É consenso comum entre os tratadistas a constatação de que o Poder Executivo tem ocupado lugar de primazia no cenário de elaboração normativa em detrimento do tradicional monopólio titularizado pelo Poder Legislativo, conforme noticia Carlos Roberto Siqueira de Castro:

O Estado do século XX, sobretudo a partir da terceira década, exibe um fenômeno político-institucional que é perfeitamente caracterizado como de mutação dos papéis orgânicos dos departamentos da soberania, e que atinge, com maior ênfase, os poderes legislativo e executivo.

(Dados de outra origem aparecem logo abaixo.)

(** * youtube-clipper backend: the POST /api/clip handler

    A shallow embedding of [backend/src/index.ts].  The handler is a single
    linear sequence (validate, build the yt-dlp argument list, spawn, await
    the process, check the output file, send it, clean up); everything it
    depends on outside the file (the clock, the disk, the child process, the
    transport of the response, the engine's number printing) is an explicit
    input of the model, and everything it does is recorded in a trace. *)

From Corelib Require Import PrimFloat.
From Stdlib Require Import ZArith DecimalString DecimalZ DecimalPos Ascii.
From stdpp Require Import gmap strings list.

#[local] Set Warnings "-register-all".
Local Open Scope string_scope.
Local Open Scope list_scope.

(** ** JavaScript values held by a parsed JSON body *)

(** The values [express.json()] can put into [req.body], plus [undefined],
    which is what reading an absent property yields.  Numbers are IEEE
    doubles, as in the engine. *)
Inductive JsValue : Type :=
  | JUndefined
  | JNull
  | JBool (b : bool)
  | JNumber (x : float)
  | JString (s : string)
  | JArray (items : list JsValue)
  | JObject (props : list (string * JsValue)).

(** Own-property lookup in a parsed object; the first binding of a key is
    the property's value. *)
Fixpoint own_property (props : list (string * JsValue)) (key : string)
    : option JsValue :=
  match props with
  | [] => None
  | (k, v) :: rest => if String.eqb k key then Some v else own_property rest key
  end.

(** [body.key] for a plain object: its own property, else [undefined]
    ([Object.prototype] has none of the names the handler reads). *)
Definition get_property (props : list (string * JsValue)) (key : string)
    : JsValue :=
  default JUndefined (own_property props key).

(** ToBoolean, the test behind [!x]. *)
Definition truthy (v : JsValue) : bool :=
  match v with
  | JUndefined | JNull => false
  | JBool b => b
  | JNumber x => negb (is_zero x || is_nan x)
  | JString s => negb (String.eqb s "")
  | JArray _ | JObject _ => true
  end.

(** ** Thrown values and completions *)

(** An [Error] instance: its message and whatever further properties it
    carries.  Errors built with [new Error(msg)] carry none. *)
Record JsError : Type := mkError {
  message : string;
  extra : list (string * JsValue)
}.

(** What a [catch] clause can receive. *)
Inductive Thrown : Type :=
  | ThrownError (e : JsError)
  | ThrownString (s : string).

Definition new_Error (msg : string) : Thrown :=
  ThrownError (mkError msg []).

(** How a piece of the handler ends: normally, by throwing, or suspended at
    an [await] that is never resumed. *)
Inductive Completion (A : Type) : Type :=
  | Normal (a : A)
  | Throws (t : Thrown)
  | Suspended.
Arguments Normal {A} a.
Arguments Throws {A} t.
Arguments Suspended {A}.

(** ** Strings *)

(** [s.includes(t)] *)
Fixpoint includes (s t : string) : bool :=
  String.prefix t s ||
  match s with
  | EmptyString => false
  | String _ s' => includes s' t
  end.

(** Decimal text of an integer-valued number (timestamps, exit codes,
    lengths). *)
Definition show_Z (z : Z) : string :=
  NilZero.string_of_int (Z.to_int z).

(** [path.join(dir, name)] for a directory that [path.join] has already
    normalised and a single file name: the two joined by the separator. *)
Definition path_join (dir name : string) : string :=
  dir +:+ "/" +:+ name.

Section ToString.
(** Number::toString of the engine (shortest round-trip decimal text). *)
Variable number_to_string : float -> string.

Definition cannot_convert : Thrown :=
  ThrownError (mkError "Cannot convert object to primitive value" []).

(** ToString, as applied by a template literal.  A parsed object prints
    through [Object.prototype.toString] unless it has an own [toString]
    property, which (holding JSON data) is not callable, and then neither
    is any conversion left.  An array joins its elements with commas,
    [null] printing as nothing. *)
Fixpoint ToString (v : JsValue) : Completion string :=
  match v with
  | JUndefined => Normal "undefined"
  | JNull => Normal "null"
  | JBool b => Normal (if b then "true" else "false")
  | JNumber x => Normal (number_to_string x)
  | JString s => Normal s
  | JArray items =>
      (fix join (l : list JsValue) : Completion string :=
         match l with
         | [] => Normal ""
         | x :: rest =>
             let first :=
               match x with
               | JUndefined | JNull => Normal ""
               | _ => ToString x
               end in
             match first with
             | Normal s =>
                 match rest with
                 | [] => Normal s
                 | _ :: _ =>
                     match join rest with
                     | Normal r => Normal (s +:+ "," +:+ r)
                     | other => other
                     end
                 end
             | other => other
             end
         end) items
  | JObject props =>
      match own_property props "toString" with
      | Some _ => Throws cannot_convert
      | None => Normal "[object Object]"
      end
  end.
End ToString.
(** The cell at index label [i] once the loop has run over [rows], from
    the cell it started with: every row of that label that has both
    coordinates overwrites it. *)
Definition cell_after (wards : list (Z * polygon)) (rows : list listing)
           (i : Z) (cell : option Z) : option Z :=
  fold_left (fun cell row =>
               if bad_coordinates row then cell
               else if row_id row =? i
                    then fst (first_covering wards (listing_point row))
                    else cell)
            rows cell.

(** [out.dropna(subset=["Ward"])] and [astype(int)]; the ward identifiers
    are taken to fit the 64-bit integers of the column, beyond which
    [astype] raises. *)
Definition keep_assigned (cells : list (listing * option Z))
  : list assigned_listing :=
  flat_map (fun rc => match snd rc with
                      | Some w => [{| base := fst rc; Ward := w |}]
                      | None => []
                      end) cells.

(** The rows [assign_ward_to_points] keeps of a frame whose index labels
    are distinct, row by row. *)
Definition assigned_of (wards : list (Z * polygon)) (row : listing)
  : list assigned_listing :=
  match fst (ward_cell wards row) with
  | Some w => [{| base := row; Ward := w |}]
  | None => []
  end.

Definition assign_ward_to_points (listings_df : list listing)
           (ward_polygons : list ward_polygon) : list assigned_listing :=
  let wards := wards_of ward_polygons in
  let out := map (fun row => (row, None)) listings_df in
  keep_assigned (fold_left (assign_step wards) listings_df out).
End Spatial.

Arguments ward_id {polygon} _.
Arguments geometry {polygon} _.

(** ** Ward aggregation: the [groupby] steps of [main] *)

Record ward_agg_row := {
  agg_Ward : Z;
  Listings : Z;
  Median_List_Price : float;
  Mean_List_Price : float;
  Median_WalkScore : float;
  (** the [StyleShare_<category>] cells, by column name, in column order *)
  StyleShare : list (string * float)
}.

Definition ward_group (re_with_ward : list assigned_listing) (w : Z)
  : list assigned_listing :=
  filter (fun r => Ward r =? w) re_with_ward.

Definition group_prices (g : list assigned_listing) : list float :=
  map (fun r => Price (base r)) g.

Definition group_walk_scores (g : list assigned_listing) : list float :=
  map (fun r => walkScore (base r)) g.

(** The aggregate of one group of [groupby("Ward").agg(...)]. *)
Definition ward_metrics_row (re_with_ward : list assigned_listing) (w : Z)
  : ward_agg_row :=
  let g := ward_group re_with_ward w in
  {| agg_Ward := w;
     Listings := pd_count (group_prices g);
     Median_List_Price := pd_median (group_prices g);
     Mean_List_Price := pd_mean (group_prices g);
     Median_WalkScore := pd_median (group_walk_scores g);
     StyleShare := [] |}.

Há, em verdade, uma reviravolta na relação de proeminência que prevalecera entre órgãos estatais do século XIX, passando o Executivo a protagonizar as ações de Governo, enquanto coube ao Parlamento posição mais secundária ou, pelo menos, de complementação das atividades de primeira grandeza levadas a efeito pela administração pública. (SIQUEIRA CASTRO, 1986, p. 7)

Com efeito, é facilmente constatável o destaque assumido pela atividade legislativa do Executivo – decretos-leis, medidas provisórias, ordonnances, etc. – nos diversos ordenamentos jurídicos nacionais, tendo, inclusive, Oswaldo Trigueiro (1954) afirmado que na ausência dos decretos-leis os governos democráticos europeus, na primeira metade do século XX, seriam inviáveis.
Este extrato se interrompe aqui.